(Data records)
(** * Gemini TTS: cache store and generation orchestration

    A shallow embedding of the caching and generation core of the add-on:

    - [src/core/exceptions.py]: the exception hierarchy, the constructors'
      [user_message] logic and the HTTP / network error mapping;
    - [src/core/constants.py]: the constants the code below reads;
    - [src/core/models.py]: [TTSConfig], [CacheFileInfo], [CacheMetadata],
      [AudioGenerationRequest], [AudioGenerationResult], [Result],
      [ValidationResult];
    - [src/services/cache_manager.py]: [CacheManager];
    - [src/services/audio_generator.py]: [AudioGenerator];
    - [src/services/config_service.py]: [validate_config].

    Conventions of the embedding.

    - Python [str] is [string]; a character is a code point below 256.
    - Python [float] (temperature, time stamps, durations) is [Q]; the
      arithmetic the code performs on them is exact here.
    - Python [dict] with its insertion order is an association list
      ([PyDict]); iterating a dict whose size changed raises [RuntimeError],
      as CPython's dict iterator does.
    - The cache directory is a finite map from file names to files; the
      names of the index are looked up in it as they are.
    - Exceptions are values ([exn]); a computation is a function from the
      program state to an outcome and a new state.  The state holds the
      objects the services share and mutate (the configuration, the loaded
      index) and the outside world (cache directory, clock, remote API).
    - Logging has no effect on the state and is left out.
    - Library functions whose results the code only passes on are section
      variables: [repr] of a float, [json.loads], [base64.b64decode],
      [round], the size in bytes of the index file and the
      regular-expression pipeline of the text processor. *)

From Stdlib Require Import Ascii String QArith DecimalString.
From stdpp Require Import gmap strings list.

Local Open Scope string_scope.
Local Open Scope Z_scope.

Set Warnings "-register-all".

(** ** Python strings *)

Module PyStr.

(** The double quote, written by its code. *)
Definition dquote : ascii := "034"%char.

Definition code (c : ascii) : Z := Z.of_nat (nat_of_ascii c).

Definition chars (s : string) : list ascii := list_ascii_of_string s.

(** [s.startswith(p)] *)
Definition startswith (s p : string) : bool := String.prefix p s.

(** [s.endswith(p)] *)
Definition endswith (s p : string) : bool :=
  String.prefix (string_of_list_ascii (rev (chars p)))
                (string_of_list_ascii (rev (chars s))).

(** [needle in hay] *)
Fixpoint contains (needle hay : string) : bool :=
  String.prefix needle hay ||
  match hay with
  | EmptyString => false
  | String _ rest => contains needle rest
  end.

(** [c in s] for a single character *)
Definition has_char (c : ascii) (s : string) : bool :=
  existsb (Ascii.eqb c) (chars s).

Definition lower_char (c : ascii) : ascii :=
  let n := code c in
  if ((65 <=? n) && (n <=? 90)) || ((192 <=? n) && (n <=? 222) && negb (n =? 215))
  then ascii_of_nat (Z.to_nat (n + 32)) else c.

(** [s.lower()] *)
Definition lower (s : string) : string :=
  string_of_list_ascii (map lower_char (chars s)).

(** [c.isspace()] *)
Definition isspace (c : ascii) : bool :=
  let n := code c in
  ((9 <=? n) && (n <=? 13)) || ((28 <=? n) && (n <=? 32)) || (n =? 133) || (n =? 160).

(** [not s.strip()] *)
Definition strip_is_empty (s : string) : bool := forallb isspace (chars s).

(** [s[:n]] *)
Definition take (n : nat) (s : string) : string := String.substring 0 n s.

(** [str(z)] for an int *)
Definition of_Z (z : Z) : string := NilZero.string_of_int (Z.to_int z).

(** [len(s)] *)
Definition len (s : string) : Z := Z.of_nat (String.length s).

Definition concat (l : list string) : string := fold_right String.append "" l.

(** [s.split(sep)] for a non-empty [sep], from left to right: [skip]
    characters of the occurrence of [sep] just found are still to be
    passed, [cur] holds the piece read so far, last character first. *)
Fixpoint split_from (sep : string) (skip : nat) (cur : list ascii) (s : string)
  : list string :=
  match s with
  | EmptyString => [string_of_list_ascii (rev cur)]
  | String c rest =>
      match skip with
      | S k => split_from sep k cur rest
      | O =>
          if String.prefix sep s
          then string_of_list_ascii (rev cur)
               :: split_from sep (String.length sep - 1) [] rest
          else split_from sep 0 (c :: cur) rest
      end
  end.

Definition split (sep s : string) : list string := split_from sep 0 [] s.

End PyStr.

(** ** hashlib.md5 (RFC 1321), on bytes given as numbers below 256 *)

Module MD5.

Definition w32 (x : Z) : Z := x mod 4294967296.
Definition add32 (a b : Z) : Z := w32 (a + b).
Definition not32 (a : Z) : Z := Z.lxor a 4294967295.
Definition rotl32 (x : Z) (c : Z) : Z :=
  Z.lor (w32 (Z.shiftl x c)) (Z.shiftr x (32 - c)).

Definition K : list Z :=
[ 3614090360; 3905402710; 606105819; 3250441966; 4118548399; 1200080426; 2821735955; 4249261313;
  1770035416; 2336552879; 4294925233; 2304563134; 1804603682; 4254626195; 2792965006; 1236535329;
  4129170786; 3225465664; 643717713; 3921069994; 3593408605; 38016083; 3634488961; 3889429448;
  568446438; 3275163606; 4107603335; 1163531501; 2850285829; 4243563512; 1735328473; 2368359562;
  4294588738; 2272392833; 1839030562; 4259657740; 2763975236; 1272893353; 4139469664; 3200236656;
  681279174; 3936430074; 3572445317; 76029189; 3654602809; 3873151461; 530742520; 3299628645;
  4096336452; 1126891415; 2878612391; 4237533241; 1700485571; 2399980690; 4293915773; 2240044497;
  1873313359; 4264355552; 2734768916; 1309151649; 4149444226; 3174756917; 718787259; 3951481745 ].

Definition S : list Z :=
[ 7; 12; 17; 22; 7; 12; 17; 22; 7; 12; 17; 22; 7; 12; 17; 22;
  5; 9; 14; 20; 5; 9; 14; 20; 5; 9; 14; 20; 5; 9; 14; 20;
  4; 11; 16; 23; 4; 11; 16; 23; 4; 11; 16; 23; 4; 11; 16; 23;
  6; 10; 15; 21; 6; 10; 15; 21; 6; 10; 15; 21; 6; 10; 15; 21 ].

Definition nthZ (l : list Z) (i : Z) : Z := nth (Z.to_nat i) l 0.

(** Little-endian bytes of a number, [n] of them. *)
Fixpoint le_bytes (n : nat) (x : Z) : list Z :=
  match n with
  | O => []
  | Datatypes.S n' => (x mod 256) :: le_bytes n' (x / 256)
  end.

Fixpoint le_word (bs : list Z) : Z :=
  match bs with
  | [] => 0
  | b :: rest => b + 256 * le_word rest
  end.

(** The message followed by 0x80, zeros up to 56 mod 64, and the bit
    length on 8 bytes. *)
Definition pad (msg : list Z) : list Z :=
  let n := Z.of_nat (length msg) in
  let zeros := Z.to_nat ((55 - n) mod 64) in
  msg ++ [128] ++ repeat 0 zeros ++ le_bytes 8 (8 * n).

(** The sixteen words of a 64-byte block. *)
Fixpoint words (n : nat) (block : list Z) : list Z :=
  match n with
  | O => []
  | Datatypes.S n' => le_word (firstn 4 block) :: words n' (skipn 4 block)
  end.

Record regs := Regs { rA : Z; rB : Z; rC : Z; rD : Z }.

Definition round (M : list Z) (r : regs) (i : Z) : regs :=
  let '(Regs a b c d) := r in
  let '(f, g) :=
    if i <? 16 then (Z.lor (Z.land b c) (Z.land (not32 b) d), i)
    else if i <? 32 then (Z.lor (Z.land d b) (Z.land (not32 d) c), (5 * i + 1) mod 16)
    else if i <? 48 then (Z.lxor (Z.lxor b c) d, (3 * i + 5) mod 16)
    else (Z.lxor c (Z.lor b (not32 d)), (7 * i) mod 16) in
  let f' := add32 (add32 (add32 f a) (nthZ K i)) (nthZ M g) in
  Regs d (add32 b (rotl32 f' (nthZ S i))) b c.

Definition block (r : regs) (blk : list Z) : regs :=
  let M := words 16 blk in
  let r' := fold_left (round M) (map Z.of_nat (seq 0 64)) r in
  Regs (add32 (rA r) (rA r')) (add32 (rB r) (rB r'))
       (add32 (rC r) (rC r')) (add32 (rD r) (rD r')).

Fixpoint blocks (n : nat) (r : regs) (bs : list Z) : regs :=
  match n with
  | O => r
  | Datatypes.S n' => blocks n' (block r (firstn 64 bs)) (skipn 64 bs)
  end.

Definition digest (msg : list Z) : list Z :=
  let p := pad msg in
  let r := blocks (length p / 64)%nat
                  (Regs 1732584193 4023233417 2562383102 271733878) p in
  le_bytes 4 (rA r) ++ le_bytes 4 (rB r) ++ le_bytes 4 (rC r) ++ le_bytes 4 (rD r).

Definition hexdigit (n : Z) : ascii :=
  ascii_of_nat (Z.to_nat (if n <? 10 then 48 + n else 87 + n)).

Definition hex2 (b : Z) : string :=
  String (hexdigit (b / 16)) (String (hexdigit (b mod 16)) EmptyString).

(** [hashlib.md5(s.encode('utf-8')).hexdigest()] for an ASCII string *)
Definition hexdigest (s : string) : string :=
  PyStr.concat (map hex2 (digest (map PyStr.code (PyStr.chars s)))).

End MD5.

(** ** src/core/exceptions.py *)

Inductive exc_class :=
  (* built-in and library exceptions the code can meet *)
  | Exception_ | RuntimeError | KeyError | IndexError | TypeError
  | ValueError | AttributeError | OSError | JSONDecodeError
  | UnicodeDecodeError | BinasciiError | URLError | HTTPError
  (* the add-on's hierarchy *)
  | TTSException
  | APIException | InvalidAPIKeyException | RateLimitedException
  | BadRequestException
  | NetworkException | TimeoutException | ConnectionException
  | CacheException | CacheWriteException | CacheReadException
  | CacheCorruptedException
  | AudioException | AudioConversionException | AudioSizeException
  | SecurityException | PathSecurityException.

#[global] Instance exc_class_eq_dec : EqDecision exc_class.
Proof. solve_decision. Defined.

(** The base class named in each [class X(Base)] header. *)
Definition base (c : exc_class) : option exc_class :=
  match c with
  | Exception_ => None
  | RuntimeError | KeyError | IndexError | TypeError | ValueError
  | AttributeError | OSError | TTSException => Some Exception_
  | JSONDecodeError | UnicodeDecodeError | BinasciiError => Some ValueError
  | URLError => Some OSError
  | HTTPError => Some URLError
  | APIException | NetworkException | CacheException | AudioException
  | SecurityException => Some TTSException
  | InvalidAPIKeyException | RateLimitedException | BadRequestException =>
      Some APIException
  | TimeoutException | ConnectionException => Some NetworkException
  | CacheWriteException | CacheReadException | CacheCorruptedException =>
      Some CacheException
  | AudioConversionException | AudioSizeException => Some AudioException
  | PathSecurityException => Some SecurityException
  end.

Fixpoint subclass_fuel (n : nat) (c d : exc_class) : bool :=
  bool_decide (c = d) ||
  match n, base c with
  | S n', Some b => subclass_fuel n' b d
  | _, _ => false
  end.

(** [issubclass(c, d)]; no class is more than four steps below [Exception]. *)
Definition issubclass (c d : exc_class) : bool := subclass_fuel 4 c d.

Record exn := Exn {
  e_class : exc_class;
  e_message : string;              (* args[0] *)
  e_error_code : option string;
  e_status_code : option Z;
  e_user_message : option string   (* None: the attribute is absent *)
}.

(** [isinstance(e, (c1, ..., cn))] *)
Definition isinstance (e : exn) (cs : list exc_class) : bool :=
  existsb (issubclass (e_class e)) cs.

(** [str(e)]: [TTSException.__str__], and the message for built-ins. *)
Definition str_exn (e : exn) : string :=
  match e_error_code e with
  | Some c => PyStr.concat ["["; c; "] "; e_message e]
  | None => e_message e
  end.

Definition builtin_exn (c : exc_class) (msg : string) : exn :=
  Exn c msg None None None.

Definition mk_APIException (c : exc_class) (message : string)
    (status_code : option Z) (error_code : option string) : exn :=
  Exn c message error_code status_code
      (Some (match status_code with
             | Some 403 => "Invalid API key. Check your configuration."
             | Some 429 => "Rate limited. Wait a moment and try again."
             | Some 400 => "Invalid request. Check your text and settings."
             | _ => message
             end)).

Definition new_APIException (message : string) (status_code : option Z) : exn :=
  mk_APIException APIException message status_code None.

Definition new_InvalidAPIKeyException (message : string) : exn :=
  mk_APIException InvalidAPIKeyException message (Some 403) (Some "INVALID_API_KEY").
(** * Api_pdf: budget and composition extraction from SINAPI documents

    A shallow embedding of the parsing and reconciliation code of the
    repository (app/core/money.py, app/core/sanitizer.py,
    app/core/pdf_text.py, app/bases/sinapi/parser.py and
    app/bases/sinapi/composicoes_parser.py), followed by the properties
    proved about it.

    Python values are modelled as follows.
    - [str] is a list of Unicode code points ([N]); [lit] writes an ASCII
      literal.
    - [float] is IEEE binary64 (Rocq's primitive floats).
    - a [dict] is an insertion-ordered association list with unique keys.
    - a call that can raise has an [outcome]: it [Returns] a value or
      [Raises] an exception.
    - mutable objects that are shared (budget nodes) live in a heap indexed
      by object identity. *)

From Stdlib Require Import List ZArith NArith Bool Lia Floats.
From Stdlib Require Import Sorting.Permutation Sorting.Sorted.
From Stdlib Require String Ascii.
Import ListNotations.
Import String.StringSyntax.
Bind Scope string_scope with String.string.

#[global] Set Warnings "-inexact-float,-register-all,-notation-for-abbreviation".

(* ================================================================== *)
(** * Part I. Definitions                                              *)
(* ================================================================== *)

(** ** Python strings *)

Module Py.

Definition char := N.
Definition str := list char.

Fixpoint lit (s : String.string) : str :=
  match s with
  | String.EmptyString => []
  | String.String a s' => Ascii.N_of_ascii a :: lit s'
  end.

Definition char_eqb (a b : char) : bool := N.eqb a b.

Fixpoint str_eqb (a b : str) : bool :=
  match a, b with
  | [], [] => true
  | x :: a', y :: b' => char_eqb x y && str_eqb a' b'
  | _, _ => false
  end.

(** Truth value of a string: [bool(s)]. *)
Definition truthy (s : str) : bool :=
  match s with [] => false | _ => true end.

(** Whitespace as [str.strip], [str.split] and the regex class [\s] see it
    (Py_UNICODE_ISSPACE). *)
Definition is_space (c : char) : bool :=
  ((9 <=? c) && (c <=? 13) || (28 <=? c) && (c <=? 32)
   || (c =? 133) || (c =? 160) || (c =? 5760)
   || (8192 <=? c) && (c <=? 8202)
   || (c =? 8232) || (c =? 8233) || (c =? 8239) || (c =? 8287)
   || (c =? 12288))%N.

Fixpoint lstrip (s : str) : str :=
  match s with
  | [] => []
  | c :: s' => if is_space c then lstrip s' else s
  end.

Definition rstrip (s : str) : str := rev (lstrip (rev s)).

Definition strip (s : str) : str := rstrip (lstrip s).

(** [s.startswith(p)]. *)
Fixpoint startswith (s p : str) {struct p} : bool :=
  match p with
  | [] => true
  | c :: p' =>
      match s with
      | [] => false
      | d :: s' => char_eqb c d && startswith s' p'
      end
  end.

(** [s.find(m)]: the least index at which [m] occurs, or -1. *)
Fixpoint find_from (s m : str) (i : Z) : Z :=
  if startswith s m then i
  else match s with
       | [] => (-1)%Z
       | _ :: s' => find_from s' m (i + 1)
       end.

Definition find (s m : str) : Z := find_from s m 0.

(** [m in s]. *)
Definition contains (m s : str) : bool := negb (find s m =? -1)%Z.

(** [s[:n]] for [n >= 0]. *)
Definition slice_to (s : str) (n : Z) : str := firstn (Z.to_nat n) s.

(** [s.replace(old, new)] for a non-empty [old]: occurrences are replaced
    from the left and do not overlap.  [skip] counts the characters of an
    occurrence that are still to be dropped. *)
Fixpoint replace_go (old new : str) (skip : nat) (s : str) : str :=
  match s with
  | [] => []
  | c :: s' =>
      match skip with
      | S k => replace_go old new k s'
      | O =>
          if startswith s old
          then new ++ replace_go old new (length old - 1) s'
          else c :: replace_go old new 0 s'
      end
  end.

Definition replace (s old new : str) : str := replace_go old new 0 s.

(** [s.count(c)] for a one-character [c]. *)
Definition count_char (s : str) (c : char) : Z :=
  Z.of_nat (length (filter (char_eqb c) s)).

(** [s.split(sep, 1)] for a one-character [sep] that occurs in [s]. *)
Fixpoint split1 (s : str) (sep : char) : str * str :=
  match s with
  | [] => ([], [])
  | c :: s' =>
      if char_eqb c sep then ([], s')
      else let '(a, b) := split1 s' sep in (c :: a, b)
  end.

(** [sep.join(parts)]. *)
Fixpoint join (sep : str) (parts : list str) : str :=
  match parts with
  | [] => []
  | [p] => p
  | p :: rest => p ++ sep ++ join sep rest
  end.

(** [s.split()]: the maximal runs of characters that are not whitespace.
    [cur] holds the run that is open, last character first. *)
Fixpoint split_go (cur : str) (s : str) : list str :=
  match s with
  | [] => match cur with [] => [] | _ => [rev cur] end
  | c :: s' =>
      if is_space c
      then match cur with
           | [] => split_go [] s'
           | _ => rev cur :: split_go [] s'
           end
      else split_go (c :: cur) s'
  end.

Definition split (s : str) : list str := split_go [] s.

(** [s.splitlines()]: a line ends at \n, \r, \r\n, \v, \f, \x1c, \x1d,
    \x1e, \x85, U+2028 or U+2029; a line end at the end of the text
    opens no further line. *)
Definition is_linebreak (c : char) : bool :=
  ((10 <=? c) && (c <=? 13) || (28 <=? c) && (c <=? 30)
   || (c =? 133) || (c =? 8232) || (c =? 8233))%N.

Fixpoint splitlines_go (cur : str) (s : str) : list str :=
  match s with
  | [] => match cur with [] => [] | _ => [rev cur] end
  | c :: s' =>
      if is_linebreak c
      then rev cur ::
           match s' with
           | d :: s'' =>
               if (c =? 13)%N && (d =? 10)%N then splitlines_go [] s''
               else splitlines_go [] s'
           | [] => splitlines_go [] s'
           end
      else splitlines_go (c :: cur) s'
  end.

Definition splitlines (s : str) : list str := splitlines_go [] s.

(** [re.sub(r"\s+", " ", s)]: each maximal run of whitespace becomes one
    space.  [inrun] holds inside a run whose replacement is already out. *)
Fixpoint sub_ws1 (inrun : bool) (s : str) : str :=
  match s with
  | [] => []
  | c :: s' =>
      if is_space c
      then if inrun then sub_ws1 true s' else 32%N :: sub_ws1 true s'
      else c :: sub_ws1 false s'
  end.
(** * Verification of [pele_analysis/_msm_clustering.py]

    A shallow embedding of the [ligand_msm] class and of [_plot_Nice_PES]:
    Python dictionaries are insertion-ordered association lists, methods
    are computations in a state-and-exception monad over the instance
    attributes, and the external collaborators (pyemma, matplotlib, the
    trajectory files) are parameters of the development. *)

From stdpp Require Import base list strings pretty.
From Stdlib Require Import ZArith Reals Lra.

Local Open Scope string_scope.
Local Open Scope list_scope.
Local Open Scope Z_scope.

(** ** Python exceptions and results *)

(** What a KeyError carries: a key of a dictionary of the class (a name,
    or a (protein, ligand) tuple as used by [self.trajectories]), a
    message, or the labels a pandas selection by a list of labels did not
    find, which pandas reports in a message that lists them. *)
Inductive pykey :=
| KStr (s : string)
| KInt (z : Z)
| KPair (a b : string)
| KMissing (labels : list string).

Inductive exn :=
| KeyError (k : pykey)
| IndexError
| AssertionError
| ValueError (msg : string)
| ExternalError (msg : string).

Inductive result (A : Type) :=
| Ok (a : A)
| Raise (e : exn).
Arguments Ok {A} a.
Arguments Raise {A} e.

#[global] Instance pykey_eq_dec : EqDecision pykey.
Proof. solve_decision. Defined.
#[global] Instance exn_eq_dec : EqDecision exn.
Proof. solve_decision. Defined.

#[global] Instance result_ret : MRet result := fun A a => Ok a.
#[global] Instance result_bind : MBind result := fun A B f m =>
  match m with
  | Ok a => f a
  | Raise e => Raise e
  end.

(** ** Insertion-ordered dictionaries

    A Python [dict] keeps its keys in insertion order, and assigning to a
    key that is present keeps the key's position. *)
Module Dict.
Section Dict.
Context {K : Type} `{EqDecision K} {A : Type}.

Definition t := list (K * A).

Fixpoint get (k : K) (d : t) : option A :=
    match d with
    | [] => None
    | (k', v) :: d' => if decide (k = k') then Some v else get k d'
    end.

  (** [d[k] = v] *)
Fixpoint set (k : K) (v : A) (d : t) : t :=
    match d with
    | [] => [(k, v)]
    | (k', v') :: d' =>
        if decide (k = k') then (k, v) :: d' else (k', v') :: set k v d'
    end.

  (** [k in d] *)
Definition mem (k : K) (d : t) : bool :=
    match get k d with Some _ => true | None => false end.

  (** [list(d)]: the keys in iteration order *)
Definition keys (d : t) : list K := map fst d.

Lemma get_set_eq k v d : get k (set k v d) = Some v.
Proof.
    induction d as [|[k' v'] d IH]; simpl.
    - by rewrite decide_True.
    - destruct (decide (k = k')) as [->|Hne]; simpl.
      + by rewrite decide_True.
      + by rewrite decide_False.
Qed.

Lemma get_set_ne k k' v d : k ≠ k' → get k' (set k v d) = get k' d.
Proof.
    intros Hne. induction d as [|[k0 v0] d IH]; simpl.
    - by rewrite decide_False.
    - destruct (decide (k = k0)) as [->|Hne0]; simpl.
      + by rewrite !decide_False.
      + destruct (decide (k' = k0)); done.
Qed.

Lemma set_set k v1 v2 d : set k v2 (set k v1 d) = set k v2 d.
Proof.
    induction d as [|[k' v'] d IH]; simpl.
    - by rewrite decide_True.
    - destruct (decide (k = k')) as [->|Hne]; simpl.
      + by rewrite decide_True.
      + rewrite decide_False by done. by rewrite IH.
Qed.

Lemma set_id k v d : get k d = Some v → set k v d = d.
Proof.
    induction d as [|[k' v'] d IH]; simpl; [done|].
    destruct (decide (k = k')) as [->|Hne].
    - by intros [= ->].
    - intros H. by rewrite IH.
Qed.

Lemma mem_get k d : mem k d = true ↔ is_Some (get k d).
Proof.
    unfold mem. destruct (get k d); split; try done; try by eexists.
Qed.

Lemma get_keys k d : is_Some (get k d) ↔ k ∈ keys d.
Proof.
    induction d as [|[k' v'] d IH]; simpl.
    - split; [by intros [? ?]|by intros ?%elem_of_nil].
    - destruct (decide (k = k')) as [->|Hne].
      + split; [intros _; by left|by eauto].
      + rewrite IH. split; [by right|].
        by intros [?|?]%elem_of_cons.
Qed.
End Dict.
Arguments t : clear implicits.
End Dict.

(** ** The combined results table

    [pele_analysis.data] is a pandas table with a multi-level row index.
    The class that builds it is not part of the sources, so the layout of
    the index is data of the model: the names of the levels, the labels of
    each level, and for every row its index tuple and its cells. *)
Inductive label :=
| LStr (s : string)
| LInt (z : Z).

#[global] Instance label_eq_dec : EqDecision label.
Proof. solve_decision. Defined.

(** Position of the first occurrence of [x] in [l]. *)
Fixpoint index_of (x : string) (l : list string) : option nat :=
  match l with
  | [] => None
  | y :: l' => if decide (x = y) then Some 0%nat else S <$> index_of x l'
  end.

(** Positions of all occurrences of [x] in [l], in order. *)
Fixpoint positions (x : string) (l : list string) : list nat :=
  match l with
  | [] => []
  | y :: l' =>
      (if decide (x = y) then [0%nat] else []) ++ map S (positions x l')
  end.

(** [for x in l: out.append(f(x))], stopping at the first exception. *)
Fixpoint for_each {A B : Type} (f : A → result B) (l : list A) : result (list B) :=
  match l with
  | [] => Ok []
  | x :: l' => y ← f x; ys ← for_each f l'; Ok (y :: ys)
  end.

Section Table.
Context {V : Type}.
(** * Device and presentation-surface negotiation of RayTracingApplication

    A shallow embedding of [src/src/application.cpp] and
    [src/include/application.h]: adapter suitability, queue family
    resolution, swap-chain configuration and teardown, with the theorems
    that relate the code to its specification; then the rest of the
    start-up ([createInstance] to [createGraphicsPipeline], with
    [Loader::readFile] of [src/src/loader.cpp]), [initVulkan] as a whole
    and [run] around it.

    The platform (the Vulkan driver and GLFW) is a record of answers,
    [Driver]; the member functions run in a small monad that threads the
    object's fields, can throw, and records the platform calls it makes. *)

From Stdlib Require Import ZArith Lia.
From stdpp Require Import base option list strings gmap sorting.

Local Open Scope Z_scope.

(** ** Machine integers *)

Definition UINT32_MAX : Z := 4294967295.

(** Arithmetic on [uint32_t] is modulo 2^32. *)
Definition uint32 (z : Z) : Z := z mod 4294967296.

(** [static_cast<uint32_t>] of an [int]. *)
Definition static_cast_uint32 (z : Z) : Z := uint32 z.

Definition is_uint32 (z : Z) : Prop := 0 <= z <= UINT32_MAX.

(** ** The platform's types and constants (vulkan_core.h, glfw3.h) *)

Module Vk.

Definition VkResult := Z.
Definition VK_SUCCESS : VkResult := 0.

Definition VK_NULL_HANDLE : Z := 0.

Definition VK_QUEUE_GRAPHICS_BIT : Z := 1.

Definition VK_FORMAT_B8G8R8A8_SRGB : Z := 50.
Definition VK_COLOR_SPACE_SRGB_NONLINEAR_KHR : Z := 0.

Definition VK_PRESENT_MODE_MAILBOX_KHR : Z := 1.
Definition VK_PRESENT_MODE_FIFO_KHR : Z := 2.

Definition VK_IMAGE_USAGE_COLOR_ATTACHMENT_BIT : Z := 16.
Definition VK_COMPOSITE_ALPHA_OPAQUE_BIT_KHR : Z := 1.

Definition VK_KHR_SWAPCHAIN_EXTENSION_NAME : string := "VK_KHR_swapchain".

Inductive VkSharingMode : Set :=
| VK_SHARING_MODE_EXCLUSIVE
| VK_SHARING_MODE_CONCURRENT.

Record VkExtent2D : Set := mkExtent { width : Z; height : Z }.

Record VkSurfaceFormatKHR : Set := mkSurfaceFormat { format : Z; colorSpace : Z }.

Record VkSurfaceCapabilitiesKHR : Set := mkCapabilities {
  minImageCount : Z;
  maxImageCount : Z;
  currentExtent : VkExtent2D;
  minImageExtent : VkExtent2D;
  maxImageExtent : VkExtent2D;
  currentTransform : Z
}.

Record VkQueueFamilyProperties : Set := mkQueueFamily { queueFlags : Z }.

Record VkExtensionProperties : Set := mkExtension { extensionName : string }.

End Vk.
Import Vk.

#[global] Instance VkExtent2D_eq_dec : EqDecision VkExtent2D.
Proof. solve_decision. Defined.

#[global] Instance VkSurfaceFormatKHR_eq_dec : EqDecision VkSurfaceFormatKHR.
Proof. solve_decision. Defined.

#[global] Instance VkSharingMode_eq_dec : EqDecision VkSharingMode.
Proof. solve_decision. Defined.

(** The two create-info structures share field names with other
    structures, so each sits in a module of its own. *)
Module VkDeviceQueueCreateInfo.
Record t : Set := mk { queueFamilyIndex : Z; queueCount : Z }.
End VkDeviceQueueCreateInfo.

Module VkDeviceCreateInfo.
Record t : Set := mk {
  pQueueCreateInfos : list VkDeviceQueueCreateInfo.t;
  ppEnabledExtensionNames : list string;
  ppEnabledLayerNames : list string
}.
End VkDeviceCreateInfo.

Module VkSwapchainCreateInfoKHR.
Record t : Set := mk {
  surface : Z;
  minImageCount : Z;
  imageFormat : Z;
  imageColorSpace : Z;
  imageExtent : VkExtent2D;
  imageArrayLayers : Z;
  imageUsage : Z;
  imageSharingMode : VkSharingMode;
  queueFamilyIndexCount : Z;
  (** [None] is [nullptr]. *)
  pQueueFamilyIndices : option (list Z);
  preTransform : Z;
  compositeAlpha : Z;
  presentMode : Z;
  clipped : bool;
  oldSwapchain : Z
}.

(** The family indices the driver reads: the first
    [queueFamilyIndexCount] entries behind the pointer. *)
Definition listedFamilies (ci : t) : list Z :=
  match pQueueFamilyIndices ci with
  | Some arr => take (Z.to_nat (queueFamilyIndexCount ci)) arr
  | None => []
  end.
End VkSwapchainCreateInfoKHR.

§ **TASK TO CARRY OUT**
Write out every line from the entries where "Require" appears.

§ **REPLY**
From Stdlib Require Import Ascii String QArith DecimalString.
From stdpp Require Import gmap strings list.
From Stdlib Require Import List ZArith NArith Bool Lia Floats.
From Stdlib Require Import Sorting.Permutation Sorting.Sorted.
From Stdlib Require String Ascii.
From stdpp Require Import base list strings pretty.
From Stdlib Require Import ZArith Reals Lra.
From Stdlib Require Import ZArith Lia.
From stdpp Require Import base option list strings gmap sorting.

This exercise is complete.